## WHAT THE TASK REQUIRES
Bring together copies of the lines in the data below that contain the word "unless".

## DATA RECORDS
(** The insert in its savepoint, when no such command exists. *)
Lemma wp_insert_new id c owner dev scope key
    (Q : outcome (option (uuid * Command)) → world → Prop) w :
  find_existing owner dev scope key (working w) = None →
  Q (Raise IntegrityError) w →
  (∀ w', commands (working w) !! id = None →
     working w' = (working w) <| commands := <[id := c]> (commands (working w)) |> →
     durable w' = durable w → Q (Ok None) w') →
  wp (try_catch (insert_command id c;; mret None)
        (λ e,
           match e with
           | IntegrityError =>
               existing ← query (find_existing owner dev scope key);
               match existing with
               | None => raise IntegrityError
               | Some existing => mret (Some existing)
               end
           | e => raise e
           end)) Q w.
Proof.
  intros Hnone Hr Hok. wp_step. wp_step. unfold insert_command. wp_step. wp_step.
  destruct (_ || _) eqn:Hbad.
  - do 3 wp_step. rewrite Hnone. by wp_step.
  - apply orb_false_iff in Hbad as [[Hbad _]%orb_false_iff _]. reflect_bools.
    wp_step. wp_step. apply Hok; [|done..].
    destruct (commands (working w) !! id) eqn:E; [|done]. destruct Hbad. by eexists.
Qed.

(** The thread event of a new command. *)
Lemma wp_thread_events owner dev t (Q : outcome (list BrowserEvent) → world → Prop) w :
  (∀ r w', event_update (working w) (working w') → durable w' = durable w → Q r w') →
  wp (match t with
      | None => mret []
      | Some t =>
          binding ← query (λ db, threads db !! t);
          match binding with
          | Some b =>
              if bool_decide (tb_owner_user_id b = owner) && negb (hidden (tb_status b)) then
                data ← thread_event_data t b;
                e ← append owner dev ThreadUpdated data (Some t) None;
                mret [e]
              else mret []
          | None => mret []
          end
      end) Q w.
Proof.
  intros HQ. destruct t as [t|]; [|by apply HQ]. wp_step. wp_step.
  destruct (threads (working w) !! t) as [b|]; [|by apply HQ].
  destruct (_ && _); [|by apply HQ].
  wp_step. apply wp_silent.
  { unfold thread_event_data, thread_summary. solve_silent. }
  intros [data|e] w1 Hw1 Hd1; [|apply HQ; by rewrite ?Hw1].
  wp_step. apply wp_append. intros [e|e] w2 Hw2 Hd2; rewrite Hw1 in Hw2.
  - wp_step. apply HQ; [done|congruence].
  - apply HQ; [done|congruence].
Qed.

* * *

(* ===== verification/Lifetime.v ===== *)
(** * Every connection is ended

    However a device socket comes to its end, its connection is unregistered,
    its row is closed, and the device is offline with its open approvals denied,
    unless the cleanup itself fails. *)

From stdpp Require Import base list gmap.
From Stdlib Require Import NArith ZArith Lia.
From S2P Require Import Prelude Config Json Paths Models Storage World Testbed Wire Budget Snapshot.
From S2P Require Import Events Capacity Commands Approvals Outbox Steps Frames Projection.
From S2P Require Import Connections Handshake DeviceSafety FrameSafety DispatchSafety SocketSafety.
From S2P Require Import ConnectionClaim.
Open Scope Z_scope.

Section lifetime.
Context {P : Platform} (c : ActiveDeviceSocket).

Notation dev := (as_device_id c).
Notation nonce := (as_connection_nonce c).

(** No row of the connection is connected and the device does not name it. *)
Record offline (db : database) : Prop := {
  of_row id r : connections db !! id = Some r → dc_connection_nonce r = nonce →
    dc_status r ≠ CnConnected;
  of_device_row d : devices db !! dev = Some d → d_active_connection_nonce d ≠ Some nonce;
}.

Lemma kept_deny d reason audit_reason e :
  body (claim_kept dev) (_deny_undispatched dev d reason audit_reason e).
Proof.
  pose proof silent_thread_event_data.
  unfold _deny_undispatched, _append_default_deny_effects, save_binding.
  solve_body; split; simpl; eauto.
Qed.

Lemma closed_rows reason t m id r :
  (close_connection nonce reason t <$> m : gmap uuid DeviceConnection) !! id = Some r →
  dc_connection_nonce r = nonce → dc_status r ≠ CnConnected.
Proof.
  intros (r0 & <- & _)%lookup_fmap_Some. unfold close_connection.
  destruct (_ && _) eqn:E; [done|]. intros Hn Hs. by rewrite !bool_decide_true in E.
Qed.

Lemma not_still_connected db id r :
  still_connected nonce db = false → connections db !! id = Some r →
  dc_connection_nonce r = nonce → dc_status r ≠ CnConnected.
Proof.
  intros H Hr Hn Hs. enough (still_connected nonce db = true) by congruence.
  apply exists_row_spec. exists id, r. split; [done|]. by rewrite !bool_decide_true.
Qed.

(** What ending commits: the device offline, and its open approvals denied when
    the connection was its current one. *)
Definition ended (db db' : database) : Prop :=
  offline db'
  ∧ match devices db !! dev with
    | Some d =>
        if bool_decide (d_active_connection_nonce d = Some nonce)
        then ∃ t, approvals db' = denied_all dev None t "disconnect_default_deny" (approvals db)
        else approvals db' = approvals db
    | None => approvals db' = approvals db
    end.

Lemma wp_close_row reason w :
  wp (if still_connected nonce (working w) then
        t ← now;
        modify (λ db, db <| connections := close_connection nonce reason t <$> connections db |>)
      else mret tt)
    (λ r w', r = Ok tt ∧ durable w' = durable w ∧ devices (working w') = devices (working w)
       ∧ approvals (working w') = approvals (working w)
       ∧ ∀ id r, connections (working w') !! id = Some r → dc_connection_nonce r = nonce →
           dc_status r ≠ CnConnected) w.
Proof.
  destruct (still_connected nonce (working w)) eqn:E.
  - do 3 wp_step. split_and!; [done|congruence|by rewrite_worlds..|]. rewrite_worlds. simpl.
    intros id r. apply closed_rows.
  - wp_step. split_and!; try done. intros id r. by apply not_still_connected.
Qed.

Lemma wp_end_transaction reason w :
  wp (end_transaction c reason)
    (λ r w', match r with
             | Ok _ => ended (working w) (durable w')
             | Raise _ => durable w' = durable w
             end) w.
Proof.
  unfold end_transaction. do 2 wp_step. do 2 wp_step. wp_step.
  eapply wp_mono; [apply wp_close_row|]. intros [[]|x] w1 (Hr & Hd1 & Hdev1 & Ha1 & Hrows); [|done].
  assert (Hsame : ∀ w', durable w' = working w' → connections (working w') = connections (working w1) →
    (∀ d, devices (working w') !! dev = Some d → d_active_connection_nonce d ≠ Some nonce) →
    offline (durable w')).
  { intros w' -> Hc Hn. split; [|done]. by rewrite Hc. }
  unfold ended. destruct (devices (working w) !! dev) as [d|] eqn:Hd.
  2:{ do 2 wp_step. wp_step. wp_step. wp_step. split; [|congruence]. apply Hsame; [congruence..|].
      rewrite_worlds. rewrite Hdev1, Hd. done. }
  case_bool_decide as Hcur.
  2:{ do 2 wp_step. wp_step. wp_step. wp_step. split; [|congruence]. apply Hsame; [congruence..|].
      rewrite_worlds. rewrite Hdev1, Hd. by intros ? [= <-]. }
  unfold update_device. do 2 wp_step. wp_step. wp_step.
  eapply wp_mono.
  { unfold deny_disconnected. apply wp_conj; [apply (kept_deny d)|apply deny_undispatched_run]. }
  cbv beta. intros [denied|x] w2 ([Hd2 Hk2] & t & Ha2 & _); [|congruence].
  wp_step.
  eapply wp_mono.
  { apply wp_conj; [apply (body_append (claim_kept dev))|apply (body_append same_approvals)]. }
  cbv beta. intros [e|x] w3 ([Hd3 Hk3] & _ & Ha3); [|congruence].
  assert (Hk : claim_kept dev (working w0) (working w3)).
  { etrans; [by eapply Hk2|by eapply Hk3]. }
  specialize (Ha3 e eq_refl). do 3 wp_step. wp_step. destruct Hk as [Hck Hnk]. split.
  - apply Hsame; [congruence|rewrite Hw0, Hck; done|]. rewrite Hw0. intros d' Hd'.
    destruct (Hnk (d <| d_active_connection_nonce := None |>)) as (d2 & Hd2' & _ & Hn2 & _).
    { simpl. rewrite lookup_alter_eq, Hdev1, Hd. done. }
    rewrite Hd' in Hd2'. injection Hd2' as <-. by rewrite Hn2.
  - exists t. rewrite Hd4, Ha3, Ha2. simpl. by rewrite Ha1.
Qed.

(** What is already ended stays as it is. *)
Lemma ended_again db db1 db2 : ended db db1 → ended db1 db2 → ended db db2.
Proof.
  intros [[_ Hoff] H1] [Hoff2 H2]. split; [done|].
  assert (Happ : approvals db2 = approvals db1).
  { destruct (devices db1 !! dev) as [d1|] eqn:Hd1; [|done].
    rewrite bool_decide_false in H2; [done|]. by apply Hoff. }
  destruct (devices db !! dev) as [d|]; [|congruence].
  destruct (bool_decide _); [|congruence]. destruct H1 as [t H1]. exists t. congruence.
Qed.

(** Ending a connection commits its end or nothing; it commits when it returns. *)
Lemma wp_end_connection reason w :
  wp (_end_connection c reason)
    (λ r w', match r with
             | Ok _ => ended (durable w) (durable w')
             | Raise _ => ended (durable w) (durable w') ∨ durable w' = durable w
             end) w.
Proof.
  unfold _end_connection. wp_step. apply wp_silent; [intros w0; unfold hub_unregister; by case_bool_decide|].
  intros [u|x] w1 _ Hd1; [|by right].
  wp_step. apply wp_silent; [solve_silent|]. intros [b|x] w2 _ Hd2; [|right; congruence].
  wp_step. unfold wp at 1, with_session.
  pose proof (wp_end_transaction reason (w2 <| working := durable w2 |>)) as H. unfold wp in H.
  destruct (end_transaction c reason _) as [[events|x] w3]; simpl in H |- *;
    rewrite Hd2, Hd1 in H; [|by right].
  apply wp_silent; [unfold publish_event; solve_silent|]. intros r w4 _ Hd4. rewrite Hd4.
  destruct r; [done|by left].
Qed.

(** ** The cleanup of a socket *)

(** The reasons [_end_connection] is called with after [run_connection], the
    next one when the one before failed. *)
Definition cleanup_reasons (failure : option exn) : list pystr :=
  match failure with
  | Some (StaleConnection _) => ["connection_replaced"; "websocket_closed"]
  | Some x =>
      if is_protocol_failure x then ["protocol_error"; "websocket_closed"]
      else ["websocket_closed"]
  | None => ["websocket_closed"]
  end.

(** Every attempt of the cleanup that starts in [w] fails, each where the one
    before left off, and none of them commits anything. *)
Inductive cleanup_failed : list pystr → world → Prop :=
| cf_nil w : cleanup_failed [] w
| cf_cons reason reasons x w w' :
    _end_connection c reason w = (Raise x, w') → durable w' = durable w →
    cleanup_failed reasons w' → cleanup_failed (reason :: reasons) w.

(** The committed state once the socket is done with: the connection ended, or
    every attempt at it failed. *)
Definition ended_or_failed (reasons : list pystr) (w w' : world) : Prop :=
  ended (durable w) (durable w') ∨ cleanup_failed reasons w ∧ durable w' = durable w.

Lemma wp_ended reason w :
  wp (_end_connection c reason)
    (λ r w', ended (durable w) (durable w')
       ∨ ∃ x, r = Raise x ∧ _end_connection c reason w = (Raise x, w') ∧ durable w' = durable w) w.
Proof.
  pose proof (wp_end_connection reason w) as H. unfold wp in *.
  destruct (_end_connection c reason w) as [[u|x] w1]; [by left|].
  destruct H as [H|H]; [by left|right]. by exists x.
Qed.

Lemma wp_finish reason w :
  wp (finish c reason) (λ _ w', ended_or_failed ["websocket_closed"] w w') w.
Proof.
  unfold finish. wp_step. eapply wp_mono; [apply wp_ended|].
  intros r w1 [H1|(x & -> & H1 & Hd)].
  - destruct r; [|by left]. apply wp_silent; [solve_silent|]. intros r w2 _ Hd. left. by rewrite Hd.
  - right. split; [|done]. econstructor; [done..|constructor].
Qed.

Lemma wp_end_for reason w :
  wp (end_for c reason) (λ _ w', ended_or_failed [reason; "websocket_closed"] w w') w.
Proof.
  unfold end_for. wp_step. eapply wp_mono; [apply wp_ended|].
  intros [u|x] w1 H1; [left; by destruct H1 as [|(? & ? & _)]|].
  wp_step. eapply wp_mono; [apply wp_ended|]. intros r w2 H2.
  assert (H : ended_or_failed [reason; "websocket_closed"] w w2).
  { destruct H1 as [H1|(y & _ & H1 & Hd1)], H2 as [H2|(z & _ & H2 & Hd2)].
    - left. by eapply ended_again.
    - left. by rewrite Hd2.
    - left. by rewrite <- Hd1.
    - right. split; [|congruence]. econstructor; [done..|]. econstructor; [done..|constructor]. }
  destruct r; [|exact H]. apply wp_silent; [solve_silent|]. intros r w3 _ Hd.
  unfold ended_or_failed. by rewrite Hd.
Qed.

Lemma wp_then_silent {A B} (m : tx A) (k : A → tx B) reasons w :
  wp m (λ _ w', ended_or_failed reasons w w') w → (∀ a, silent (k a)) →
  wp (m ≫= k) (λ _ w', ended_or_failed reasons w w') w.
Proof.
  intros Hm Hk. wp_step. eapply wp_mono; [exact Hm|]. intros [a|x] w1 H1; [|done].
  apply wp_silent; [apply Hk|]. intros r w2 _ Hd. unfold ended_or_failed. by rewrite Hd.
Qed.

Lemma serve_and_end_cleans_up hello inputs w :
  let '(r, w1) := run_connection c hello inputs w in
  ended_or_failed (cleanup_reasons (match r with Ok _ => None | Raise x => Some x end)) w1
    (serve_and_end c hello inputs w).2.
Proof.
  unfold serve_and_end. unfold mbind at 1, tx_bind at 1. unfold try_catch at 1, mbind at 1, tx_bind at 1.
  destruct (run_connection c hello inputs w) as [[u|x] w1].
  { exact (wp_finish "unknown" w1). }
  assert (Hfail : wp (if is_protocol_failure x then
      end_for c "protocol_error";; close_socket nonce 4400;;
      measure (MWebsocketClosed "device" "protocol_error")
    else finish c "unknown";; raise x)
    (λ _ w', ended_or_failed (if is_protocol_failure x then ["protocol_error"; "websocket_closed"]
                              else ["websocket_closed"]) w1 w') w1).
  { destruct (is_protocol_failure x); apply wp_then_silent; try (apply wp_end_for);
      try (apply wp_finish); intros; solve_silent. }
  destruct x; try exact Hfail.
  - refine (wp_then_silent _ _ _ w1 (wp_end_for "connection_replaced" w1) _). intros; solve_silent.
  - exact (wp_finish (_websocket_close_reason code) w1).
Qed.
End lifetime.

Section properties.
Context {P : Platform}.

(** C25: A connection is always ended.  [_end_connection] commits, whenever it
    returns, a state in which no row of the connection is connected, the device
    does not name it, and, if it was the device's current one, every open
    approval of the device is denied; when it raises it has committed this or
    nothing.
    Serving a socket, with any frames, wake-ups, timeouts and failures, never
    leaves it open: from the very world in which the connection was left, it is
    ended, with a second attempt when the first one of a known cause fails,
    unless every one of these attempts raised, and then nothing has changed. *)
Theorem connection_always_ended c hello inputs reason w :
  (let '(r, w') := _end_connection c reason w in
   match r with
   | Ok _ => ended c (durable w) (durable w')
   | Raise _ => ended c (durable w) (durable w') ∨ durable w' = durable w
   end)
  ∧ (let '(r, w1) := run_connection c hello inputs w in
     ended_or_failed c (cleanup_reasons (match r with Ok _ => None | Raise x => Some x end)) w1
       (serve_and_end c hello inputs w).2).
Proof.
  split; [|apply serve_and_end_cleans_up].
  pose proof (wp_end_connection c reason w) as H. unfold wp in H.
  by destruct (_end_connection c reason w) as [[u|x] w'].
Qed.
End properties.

## RESULT OF THIS TASK
    unless the cleanup itself fails. *)
    unless every one of these attempts raised, and then nothing has changed. *)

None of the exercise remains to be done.